*TASK ITEM:*
Range to reproduce from the entries below: the line with "(** The outer", the line with "Definition ReadDirRaw (open", and every line in between. Give them exactly and give nothing else.

*Collected data entries:*

* * * * * * * * *

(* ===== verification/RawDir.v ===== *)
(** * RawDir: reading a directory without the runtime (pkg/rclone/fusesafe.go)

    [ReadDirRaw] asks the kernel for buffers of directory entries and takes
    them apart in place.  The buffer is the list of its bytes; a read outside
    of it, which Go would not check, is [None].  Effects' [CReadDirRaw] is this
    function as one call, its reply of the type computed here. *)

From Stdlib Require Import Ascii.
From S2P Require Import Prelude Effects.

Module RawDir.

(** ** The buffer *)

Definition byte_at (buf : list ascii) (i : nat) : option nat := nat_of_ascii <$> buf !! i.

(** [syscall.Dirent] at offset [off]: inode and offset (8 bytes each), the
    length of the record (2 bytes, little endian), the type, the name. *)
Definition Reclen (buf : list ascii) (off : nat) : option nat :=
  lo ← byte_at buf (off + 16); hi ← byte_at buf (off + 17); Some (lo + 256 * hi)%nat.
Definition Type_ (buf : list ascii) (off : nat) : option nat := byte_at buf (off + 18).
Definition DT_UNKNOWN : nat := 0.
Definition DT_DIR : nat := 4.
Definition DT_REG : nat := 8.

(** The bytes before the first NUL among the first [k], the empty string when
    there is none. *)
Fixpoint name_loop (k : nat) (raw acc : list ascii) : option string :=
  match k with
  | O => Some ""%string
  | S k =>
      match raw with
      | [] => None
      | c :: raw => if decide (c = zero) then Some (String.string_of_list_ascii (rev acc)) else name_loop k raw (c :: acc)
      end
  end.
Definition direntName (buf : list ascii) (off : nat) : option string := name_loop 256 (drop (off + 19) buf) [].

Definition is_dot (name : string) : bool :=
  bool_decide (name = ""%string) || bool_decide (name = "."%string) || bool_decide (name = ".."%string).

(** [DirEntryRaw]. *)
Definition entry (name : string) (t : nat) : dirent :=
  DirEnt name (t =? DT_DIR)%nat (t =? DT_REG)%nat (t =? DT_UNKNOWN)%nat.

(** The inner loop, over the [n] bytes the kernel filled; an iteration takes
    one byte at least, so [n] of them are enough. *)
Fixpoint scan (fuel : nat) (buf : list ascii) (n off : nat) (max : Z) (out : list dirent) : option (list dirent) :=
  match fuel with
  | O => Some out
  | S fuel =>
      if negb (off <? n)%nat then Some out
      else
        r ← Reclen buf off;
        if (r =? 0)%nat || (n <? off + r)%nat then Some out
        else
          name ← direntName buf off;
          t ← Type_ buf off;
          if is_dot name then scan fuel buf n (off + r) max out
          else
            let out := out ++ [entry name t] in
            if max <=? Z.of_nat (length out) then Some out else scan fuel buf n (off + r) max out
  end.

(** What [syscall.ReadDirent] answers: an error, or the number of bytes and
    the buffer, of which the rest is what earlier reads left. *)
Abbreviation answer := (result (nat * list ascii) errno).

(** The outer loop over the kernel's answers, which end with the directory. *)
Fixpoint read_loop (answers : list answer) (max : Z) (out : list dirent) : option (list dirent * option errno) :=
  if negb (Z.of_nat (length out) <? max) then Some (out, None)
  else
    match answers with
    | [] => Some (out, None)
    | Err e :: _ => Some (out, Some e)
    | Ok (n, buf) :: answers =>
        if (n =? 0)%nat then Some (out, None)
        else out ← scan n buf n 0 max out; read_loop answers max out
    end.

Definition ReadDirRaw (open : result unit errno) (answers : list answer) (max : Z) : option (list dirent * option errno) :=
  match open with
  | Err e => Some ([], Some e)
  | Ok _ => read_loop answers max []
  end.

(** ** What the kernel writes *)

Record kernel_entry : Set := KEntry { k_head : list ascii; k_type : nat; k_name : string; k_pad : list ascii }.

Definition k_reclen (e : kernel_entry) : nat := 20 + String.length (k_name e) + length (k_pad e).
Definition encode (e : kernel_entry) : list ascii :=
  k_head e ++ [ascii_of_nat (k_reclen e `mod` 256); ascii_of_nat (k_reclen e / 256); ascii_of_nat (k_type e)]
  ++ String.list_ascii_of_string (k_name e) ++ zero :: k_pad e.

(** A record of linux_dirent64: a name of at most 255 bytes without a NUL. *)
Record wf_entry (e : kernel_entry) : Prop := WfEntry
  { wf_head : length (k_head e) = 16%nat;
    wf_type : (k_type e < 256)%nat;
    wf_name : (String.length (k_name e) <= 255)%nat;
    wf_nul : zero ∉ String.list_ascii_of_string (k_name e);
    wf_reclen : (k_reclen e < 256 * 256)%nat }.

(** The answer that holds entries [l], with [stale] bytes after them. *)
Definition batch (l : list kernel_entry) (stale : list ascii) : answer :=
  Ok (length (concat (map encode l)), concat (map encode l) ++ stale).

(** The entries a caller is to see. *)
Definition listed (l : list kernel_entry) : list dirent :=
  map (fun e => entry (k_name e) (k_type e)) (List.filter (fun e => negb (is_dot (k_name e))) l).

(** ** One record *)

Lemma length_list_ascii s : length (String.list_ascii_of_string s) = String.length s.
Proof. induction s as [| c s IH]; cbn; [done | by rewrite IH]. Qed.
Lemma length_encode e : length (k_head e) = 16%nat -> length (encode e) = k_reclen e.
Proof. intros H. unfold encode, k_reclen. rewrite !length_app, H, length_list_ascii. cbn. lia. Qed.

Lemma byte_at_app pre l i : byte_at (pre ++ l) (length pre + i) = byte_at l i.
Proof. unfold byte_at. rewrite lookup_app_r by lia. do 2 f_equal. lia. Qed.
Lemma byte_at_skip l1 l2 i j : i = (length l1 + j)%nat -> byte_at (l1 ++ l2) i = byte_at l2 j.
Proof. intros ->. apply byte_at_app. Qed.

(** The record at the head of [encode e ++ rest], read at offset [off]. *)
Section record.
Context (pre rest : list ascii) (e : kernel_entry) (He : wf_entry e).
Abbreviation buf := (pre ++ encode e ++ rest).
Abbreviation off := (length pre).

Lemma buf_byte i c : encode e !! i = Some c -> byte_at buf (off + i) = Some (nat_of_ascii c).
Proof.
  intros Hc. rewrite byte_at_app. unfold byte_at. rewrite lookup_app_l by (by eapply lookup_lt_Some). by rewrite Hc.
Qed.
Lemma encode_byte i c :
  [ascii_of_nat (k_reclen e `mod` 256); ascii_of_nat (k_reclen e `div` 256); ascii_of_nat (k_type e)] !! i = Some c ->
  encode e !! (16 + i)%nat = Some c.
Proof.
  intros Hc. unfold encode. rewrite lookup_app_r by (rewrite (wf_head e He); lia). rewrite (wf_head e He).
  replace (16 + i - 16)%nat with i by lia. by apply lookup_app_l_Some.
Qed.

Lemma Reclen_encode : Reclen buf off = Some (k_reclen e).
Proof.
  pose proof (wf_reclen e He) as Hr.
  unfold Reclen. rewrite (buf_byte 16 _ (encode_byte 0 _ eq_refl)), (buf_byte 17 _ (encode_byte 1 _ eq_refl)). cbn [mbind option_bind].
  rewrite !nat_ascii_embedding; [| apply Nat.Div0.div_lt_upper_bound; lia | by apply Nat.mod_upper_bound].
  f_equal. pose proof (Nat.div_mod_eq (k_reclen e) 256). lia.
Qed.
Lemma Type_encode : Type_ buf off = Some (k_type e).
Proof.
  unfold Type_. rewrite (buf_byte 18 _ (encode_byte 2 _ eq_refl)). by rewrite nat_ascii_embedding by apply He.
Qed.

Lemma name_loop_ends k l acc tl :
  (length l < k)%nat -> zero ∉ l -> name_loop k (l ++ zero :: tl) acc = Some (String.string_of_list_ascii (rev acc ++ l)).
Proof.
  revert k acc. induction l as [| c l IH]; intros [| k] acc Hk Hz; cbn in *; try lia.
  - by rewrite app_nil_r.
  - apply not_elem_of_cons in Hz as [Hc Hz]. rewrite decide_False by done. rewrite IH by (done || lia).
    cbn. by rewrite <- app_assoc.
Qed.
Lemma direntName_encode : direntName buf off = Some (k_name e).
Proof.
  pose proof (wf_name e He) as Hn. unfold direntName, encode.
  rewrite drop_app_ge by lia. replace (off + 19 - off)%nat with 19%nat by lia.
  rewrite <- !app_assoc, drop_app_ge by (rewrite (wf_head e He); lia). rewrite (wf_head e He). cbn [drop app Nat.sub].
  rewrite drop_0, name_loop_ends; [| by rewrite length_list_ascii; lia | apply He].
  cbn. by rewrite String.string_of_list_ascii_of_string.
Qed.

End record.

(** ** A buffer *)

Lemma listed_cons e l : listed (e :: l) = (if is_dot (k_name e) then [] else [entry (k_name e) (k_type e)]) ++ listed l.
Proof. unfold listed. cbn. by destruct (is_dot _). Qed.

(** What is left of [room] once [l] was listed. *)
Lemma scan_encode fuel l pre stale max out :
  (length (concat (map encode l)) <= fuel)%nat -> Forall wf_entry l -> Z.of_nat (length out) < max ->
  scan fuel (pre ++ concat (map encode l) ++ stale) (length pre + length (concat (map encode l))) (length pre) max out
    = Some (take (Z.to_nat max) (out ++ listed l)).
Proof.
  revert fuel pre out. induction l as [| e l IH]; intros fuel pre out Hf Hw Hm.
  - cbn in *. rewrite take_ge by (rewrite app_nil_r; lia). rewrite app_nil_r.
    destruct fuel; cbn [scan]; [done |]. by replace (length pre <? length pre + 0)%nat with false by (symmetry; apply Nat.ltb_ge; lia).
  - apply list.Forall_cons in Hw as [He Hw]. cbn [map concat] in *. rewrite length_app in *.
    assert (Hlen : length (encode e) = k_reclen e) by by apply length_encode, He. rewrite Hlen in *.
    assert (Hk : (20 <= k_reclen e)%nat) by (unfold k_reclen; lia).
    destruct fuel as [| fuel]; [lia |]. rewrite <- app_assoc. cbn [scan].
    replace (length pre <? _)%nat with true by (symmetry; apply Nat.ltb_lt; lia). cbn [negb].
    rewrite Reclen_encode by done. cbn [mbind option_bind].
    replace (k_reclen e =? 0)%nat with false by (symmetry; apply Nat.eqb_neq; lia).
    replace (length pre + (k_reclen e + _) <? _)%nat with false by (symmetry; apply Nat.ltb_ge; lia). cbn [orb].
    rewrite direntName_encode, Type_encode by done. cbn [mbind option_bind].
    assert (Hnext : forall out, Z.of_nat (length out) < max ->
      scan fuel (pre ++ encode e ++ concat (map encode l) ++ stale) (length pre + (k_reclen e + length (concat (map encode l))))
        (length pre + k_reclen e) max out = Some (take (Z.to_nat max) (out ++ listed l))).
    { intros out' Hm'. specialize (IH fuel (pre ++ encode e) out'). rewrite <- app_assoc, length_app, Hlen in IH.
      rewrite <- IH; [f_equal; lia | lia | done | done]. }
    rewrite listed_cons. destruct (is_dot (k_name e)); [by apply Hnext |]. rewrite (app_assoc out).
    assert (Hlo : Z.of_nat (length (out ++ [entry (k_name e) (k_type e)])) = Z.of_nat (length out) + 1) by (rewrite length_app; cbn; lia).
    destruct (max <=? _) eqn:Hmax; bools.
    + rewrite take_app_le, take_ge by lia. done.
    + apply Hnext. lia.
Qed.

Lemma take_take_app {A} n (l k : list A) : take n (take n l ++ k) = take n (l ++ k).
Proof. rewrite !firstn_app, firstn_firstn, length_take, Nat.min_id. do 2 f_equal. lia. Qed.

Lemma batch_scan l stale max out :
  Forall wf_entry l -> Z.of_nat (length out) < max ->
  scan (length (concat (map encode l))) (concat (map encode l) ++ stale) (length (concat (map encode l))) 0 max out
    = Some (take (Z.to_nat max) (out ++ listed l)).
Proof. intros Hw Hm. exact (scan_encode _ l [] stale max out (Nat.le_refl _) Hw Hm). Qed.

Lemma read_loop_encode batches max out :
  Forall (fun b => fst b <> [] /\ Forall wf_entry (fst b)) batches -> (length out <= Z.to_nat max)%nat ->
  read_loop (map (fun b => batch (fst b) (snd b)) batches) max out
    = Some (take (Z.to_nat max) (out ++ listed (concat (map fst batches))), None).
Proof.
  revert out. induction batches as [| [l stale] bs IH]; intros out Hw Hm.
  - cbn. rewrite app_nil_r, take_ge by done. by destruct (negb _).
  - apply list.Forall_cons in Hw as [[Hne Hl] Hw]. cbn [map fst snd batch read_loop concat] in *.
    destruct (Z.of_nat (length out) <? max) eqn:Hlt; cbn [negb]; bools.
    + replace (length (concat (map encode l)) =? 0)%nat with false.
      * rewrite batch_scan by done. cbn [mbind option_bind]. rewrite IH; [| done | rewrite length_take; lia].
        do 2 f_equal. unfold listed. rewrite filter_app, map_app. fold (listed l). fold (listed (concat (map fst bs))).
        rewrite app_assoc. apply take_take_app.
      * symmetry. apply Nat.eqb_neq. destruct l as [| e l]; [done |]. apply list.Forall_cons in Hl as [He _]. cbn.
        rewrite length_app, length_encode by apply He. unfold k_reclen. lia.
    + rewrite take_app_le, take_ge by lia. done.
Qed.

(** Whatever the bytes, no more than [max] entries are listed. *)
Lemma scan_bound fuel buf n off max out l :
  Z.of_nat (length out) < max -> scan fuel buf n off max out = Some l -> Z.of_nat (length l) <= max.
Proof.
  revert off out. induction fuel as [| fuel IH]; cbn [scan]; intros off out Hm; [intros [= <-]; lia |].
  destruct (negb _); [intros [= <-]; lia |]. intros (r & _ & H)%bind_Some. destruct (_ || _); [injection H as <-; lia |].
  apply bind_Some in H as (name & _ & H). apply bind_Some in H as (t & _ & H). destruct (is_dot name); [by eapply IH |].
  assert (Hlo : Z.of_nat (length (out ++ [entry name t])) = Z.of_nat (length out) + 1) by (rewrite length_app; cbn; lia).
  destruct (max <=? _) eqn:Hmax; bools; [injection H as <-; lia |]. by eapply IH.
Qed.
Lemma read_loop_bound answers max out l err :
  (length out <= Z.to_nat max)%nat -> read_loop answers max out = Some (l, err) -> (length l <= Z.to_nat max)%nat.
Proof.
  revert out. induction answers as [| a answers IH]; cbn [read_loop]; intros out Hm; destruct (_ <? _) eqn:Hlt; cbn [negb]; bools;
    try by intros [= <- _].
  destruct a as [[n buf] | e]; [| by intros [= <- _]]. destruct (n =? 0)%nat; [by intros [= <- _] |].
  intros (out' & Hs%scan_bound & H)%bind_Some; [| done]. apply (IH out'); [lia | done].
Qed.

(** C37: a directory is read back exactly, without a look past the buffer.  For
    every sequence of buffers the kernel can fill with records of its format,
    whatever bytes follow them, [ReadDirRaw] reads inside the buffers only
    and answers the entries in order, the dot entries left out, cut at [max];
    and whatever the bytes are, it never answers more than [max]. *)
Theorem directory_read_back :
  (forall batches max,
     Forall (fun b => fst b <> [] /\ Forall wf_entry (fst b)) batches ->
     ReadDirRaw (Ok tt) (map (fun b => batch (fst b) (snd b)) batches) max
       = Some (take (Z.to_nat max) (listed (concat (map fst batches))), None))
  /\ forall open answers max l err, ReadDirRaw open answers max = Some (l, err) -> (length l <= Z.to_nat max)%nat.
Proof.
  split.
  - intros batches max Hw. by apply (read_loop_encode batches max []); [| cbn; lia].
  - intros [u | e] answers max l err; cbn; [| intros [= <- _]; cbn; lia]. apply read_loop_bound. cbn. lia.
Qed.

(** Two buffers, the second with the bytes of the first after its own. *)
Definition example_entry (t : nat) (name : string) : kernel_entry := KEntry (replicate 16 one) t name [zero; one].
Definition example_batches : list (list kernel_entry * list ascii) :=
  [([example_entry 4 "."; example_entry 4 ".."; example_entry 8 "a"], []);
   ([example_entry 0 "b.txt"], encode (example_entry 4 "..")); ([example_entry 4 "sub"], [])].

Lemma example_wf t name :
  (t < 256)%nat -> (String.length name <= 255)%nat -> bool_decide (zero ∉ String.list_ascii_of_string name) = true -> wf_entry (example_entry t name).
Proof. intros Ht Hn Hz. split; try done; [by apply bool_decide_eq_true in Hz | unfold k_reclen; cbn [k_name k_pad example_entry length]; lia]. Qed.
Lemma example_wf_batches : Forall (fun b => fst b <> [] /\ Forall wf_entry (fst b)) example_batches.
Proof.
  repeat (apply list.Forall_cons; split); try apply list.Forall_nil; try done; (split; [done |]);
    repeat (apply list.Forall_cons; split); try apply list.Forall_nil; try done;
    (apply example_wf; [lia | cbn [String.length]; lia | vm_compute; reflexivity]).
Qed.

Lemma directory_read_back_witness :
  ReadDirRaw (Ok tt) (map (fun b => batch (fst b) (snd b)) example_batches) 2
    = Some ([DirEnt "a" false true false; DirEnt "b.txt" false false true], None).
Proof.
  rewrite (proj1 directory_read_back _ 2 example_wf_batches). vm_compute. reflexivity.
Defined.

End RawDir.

* * * * * * * * *

*EXPECTED ANSWER:*
(** The outer loop over the kernel's answers, which end with the directory. *)
Fixpoint read_loop (answers : list answer) (max : Z) (out : list dirent) : option (list dirent * option errno) :=
  if negb (Z.of_nat (length out) <? max) then Some (out, None)
  else
    match answers with
    | [] => Some (out, None)
    | Err e :: _ => Some (out, Some e)
    | Ok (n, buf) :: answers =>
        if (n =? 0)%nat then Some (out, None)
        else out ← scan n buf n 0 max out; read_loop answers max out
    end.

Definition ReadDirRaw (open : result unit errno) (answers : list answer) (max : Z) : option (list dirent * option errno) :=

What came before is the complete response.